Два дня в Москве — и много, и мало: Красная площадь, метро, Кремль. Голова пойдет кругом. И она действительно закружилась у Рустема. Выйдя из Кремля, он увидел легковую машину с открытой дверцей и решил отдохнуть на мягком сиденьи — ведь нельзя же человеку все время ходить. Только он пристроился и прикрыл глаза... как заснул, а когда проснулся, рядом с ним сидел генерал и изучал, разложив на коленях, военные карты. Машина уже была за городом. Остановилась она на аэродроме. Солнце горело на крыльях истребителей. Пока генерал беседовал с летчиками, Рустем обошел вокруг самолета, с уважением наглаживая ладонью по крепкой обшивке.
Когда вернулись в Кремль, был уже вечер. Генерал ушел, и Рустем опять остался один. Его томило одиночество. Он медленно пошел по улице к Большому театру. Теперь ему не нужны были билеты — такая свобода сначала ему нравилась, но скоро надоела — никто его не видел, никому до него не было дела. Если бы раньше он попробовал пройти без билета, поднялся бы шум, а сейчас... он был невидимкой и мог взять свободно любой билет бесплатно — только подойди к кассе и протяни руку.
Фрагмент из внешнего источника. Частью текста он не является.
(* ===== verification/Str.v ===== *)
(** * Rust's string and slice primitives

    The operations of [str], [[u8]] and [String] that the sources call, on
    strings as lists of bytes: splitting, stripping, joining, and the UTF-8
    layer (validation, lossy decoding, character boundaries).

    A [&str] is a byte list that satisfies [utf8_valid].  Every separator the
    sources split on is ASCII, and no byte of a multi-byte character is ASCII
    ([chunk_high] below), so the byte-level definitions agree with Rust's
    character-level ones. *)

From S2P Require Import Prelude.

(** ** Splitting and stripping *)

(** [s.split_once(c)]. *)
Fixpoint split_once (c : byte) (s : str) : option (str * str) :=
  match s with
  | [] => None
  | b :: s' =>
      if b =b? c then Some ([], s')
      else match split_once c s' with
           | Some (pre, post) => Some (b :: pre, post)
           | None => None
           end
  end.

(** [s.rsplit_once(c)]. *)
Fixpoint rsplit_once (c : byte) (s : str) : option (str * str) :=
  match s with
  | [] => None
  | b :: s' =>
      match rsplit_once c s' with
      | Some (pre, post) => Some (b :: pre, post)
      | None => if b =b? c then Some ([], s') else None
      end
  end.

(** [s.split(c)], collected: never the empty list. *)
Fixpoint split (c : byte) (s : str) : list str :=
  match s with
  | [] => [[]]
  | b :: s' =>
      if b =b? c then [] :: split c s'
      else match split c s' with
           | piece :: pieces => (b :: piece) :: pieces
           | [] => [[b]]
           end
  end.

(** [pieces.join(c)]. *)
Fixpoint join (c : byte) (pieces : list str) : str :=
  match pieces with
  | [] => []
  | [piece] => piece
  | piece :: pieces' => piece ++ c :: join c pieces'
  end.

(** [s.strip_prefix(p)]. *)
Fixpoint strip_prefix (p s : str) : option str :=
  match p, s with
  | [], _ => Some s
  | _ :: _, [] => None
  | a :: p', b :: s' => if a =b? b then strip_prefix p' s' else None
  end.

(** [s.strip_prefix(c)] for a one-byte character. *)
Definition strip_byte (c : byte) (s : str) : option str :=
  match s with
  | b :: s' => if b =b? c then Some s' else None
  | [] => None
  end.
Но ему бесплатный билет не нужен.
Он сидел в зале и слушал концерт.
Выступал мальчик-скрипач. В черном строгом костюме он был похож на маленького взрослого человечка, исподлобья глядящего в зал. Ему долго аплодировали, и мальчик, взяв скрипку под мышку, кланялся. Рустем тоже хлопал и думал. Вот бы рассказать Вали об этом концерте — тот от зависти язык бы проглотил.
После концерта народ разошелся, а Рустем остановился у мягкого дивана в фойе — здесь отлично можно было выспаться.
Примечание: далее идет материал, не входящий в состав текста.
(** A later star makes the alternatives of the earlier one redundant. *)
Lemma gm_later_star seg p_rest u t_rest :
  Forall2 one_ok seg u ->
  glob_match ("*"%byte :: seg ++ "*"%byte :: p_rest) (u ++ t_rest)
  <-> glob_match ("*"%byte :: p_rest) t_rest.
Proof.
  intros HF. pose proof (Forall2_one_ok_seg _ _ HF) as Hseg. split.
  - intros (v & t' & Heq & H)%gm_star_iff.
    apply gm_seg in H as (w & t'' & -> & HF2 & H); [|done].
    assert (length w = length u) as Hlen
      by (apply Forall2_length in HF, HF2; lia).
    assert (exists v', t_rest = v' ++ t'') as [v' ->].
    { exists (drop (length u) (v ++ w)).
      rewrite <- (drop_app_length u t_rest), Heq, app_assoc.
      rewrite drop_app_le; [done|]. rewrite length_app. lia. }
    by apply gm_star_extend.
  - intros H. apply gm_star_skip, gm_seg; [done|]. eauto.
Qed.

(** When the stretch cannot be continued here, the star takes one byte more. *)
Lemma gm_star_shift seg p_rest u x t_rest :
  Forall2 one_ok seg u ->
  ~ glob_match p_rest (x :: t_rest) ->
  glob_match ("*"%byte :: seg ++ p_rest) (u ++ x :: t_rest)
  <-> glob_match ("*"%byte :: seg ++ p_rest) (drop 1 (u ++ x :: t_rest)).
Proof.
  intros HF Hno. split.
  - intros (w & t' & Heq & H)%gm_star_iff. destruct w as [|w0 w]; cbn in Heq.
    + subst t'. exfalso. apply gm_seg in H as (u' & t' & Heq & HF2 & H);
        [|by eapply Forall2_one_ok_seg].
      apply app_inj_1 in Heq as [-> <-]; [done|].
      by apply Forall2_length in HF, HF2; lia.
    + rewrite Heq. cbn. apply gm_star_iff. eauto.
  - intros H. destruct u as [|u0 u]; cbn in *; by constructor.
Qed.

(** At the end of the text the star took nothing more than the stretch left. *)
Lemma gm_star_end seg p_rest u :
  Forall2 one_ok seg u ->
  glob_match ("*"%byte :: seg ++ p_rest) u <-> glob_match p_rest [].
Proof.
  intros HF. pose proof (Forall2_one_ok_seg _ _ HF) as Hseg. split.
  - intros (v & t' & Heq & H)%gm_star_iff.
    apply gm_seg in H as (w & t'' & -> & HF2 & H); [|done].
    apply Forall2_length in HF, HF2. apply (f_equal length) in Heq.
    rewrite !length_app in Heq. destruct t'' as [|]; [done|]. cbn in Heq. lia.
  - intros H. apply gm_star_skip, gm_seg; [done|]. exists u, []. by rewrite app_nil_r.
Qed.

(** What the loop reads at its indices is what the invariant leaves over. *)
Lemma lookup_rest (pre rest : str) n :
  n = length pre -> (pre ++ rest) !! n = head rest.
Proof.
  intros ->. rewrite lookup_app_r by lia. rewrite Nat.sub_diag. by destruct rest.
Qed.

(** One turn's tests, against the rest of the pattern. *)
Definition head_test (f : byte -> bool) (p_rest : str) : bool :=
  match head p_rest with Some c => f c | None => false end.

Lemma rest_no_match p_rest x t_rest :
  head_test (fun c => c =b? "*") p_rest = false ->
  head_test (fun c => (c =b? "?") || (c =b? x)) p_rest = false ->
  ~ glob_match p_rest (x :: t_rest).
Proof.
  destruct p_rest as [|c p_rest]; cbn; intros H1 H2 H.
  - inversion H.
  - inversion H; subst; [done..|]. bool_to_prop. rewrite byte_eqb_neq in *.
    match goal with Hok : one_ok _ _ |- _ => destruct Hok as [_ [|]] end; naive_solver.
Qed.

Lemma head_test_true f p_rest :
  head_test f p_rest = true -> exists c p_rest', p_rest = c :: p_rest' /\ f c = true.
Proof. destruct p_rest as [|c p_rest]; cbn; [done|]. eauto. Qed.

Lemma one_ok_test c x :
  (c =b? "*") = false -> (c =b? "?") || (c =b? x) = true -> one_ok c x.
Proof.
  rewrite byte_eqb_neq, orb_true_iff, !byte_eqb_eq. done.
Qed.

Lemma gm_one_iff c p x t :
  one_ok c x -> glob_match (c :: p) (x :: t) <-> glob_match p t.
Proof.
  intros Hok. split; [|by constructor]. destruct Hok.
  intros H'. inversion H'; subst; [done..|]. done.
Qed.

(** The body, read off the rest of pattern and text. *)
Definition turn_on_rest (p t : nat) (star : option (nat * nat)) (p_rest t_rest : str) : glob_turn :=
  match head t_rest with
  | None => Exhausted
  | Some x =>
      if head_test (fun c => c =b? "*") p_rest then Again (GState (S p) t (Some (p, t)))
      else if head_test (fun c => (c =b? "?") || (c =b? x)) p_rest
      then Again (GState (S p) (S t) star)
      else match star with
           | Some (sp, st) => Again (GState (S sp) (S st) (Some (sp, S st)))
           | None => Mismatch
           end
  end.

Lemma glob_body_rest pre p_rest u t_rest p t star :
  p = length pre -> t = length u ->
  glob_body (pre ++ p_rest) (u ++ t_rest) (GState p t star) = turn_on_rest p t star p_rest t_rest.
Proof.
  intros Hp Ht. unfold glob_body, turn_on_rest, head_test. cbn.
  rewrite (lookup_rest pre), (lookup_rest u) by done. done.
Qed.

Lemma inv_init pattern text : loop_inv pattern text (GState 0 0 None).
Proof. apply (inv_no_star pattern text [] pattern [] text); done. Qed.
Утром он вскочил от крика:
— Что это такое? Поглядите, глаза будто в воздухе висят. Ай!
Бросив к ногам тряпку, уборщица прижала ладони к щекам. Рустем кинулся прочь. Ну, вот, начинается: сначала глаза, потом нос, потом... Он спешил к Якову Михайловичу. Еще рано, и он должен быть дома. Надо что-то придумать.
Рустем без стука вошел в комнату. Яков Михайлович сидел за столом.
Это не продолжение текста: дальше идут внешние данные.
(* ===== verification/Parse.v ===== *)
(** * The message parser against the grammar ([e6irc-proto/src/message.rs])

    The repository has no general serializer; [render_message] below is the
    wire grammar written as a printer, [wf_message] the well-formedness the
    grammar asks of each part.  The parser is shown to accept exactly the
    well-formed messages ([parse_sound], [parse_render]) and to agree with the
    tag-section reader used for lines refused before they can be parsed. *)

From S2P Require Import Prelude Str Message.

(** ** The grammar *)

(** Bytes that end or split a word of the grammar. *)
Definition lacks (bad : list byte) (s : str) : bool :=
  negb (existsb (fun b => existsb (fun c => b =b? c) bad || is_illegal_byte b) s).

Definition wf_tag (t : Tag) : bool :=
  negb (is_empty (tag_key t))
  && lacks [";"%byte; "="%byte; " "%byte] (tag_key t)
  && match tag_value t with
     | Some v => negb (contains_byte NUL v)
     | None => true
     end.

Definition wf_source (s : Source) : bool :=
  negb (is_empty (src_name s))
  && lacks ["!"%byte; "@"%byte; " "%byte] (src_name s)
  && match src_user s with Some u => lacks ["@"%byte; " "%byte] u | None => true end
  && match src_host s with Some h => lacks [" "%byte] h | None => true end.
Lemma encode_decode_chunk is_last chunk out :
  length chunk = 4%nat -> decode_chunk is_last chunk = Some out ->
  encode_chunk ALPHABET out = chunk
  /\ (1 <= length out <= 3)%nat /\ (is_last = true \/ length out = 3%nat).
Proof.
  intros Hlen Hdec. destruct chunk as [|c0 [|c1 [|c2 [|c3 [|]]]]]; try done.
  destruct (decode_chunk_shape _ _ _ _ _ _ Hdec)
    as (d0 & d1 & d2 & d3 & (H0 & H1 & H2 & H3) & -> & -> & Hshape).
  rewrite encode_chunk_digits. unfold triple.
  destruct Hshape as [[-> ->]|[[-> ->]|[-> ->]]].
  - rewrite decode_chunk_0 in Hdec by done. injection Hdec as <-.
    cbn [nth imap length Nat.add Nat.ltb Nat.leb compose]. rewrite !bz_u8.
    split_and!; [|lia..]. repeat f_equal; divmod.
  - rewrite decode_chunk_1 in Hdec by done.
    destruct (is_last && _) eqn:E; [|done]. bool_to_prop. injection Hdec as <-.
    cbn [nth imap length Nat.add Nat.ltb Nat.leb compose]. change (bz x00) with 0.
    rewrite !bz_u8. split_and!; [|lia..|by left]. repeat f_equal; divmod.
  - rewrite decode_chunk_2 in Hdec by done.
    destruct (is_last && _) eqn:E; [|done]. bool_to_prop. injection Hdec as <-.
    cbn [nth imap length Nat.add Nat.ltb Nat.leb compose]. change (bz x00) with 0.
    rewrite !bz_u8. split_and!; [|lia..|by left]. repeat f_equal; divmod.
Qed.

(** ** The loops *)

Lemma length_encode_with alphabet data :
  length (encode_with alphabet data) = (4 * length (slice_chunks 3 data))%nat.
Proof.
  unfold encode_with. induction (slice_chunks 3 data) as [|c l IH]; cbn [fmap list_fmap concat]; [done|].
  rewrite length_app, encode_chunk_length. cbn in *. lia.
Qed.

Lemma decode_loop_encode data count i :
  (i + length (slice_chunks 3 data) = count)%nat ->
  decode_loop count i (encode_chunk ALPHABET <$> slice_chunks 3 data) = Some data.
Proof.
  revert i. pattern data. revert data. apply slice_chunks_ind with (k := 3%nat);
    [lia|done|]. intros s Hne IH i Hcount.
  rewrite slice_chunks_cons in * by (lia || done). cbn [fmap list_fmap decode_loop length] in *.
  assert (1 <= length s)%nat by (destruct s; cbn in *; [done|lia]).
  rewrite decode_encode_chunk.
  - cbn [mbind option_bind]. rewrite IH by lia. cbn. by rewrite take_drop.
  - rewrite length_take. lia.
  - destruct (decide (length s <= 3)%nat) as [Hle|Hgt].
    + left. rewrite drop_ge, slice_chunks_nil in Hcount by lia. cbn in Hcount. apply Nat.eqb_eq. lia.
    + right. rewrite length_take. lia.
Qed.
— Здравствуйте, — сказал Рустем. — Вы меня видите?
— Нет, — ответил Яков Михайлович.
Рустем отнял от глаз ладонь.
— А теперь?
Яков Михайлович даже привстал.
— Я вижу два черных глаза. И, кажется, из них вот-вот потекут слезы.
— Я не знаю, что делать, дядя Яков. Теперь мне опасно ходить по улицам. Люди будут шарахаться. Нужно закрывать глаза, но не могу же я все время ходить с закрытыми глазами.
— Да-аа. Положение серьезное, — сказал Яков Михайлович.
— Мы что-то должны придумать. Знаешь что, пойдем-ка к одному ученому. Он все объяснит.
— А кто он такой?
— Академик Караваев. Профессор Богданов много о нем мне рассказывал. Этот ученый знает все растения и выращивает новые. Надо идти, Рустем.
— Надо, — согласились глаза.
Старый академик принял их в лаборатории, похожей на сад. Он как-то уютно умещался среди множества цветов, близоруко щурясь поверх очков и покашливая.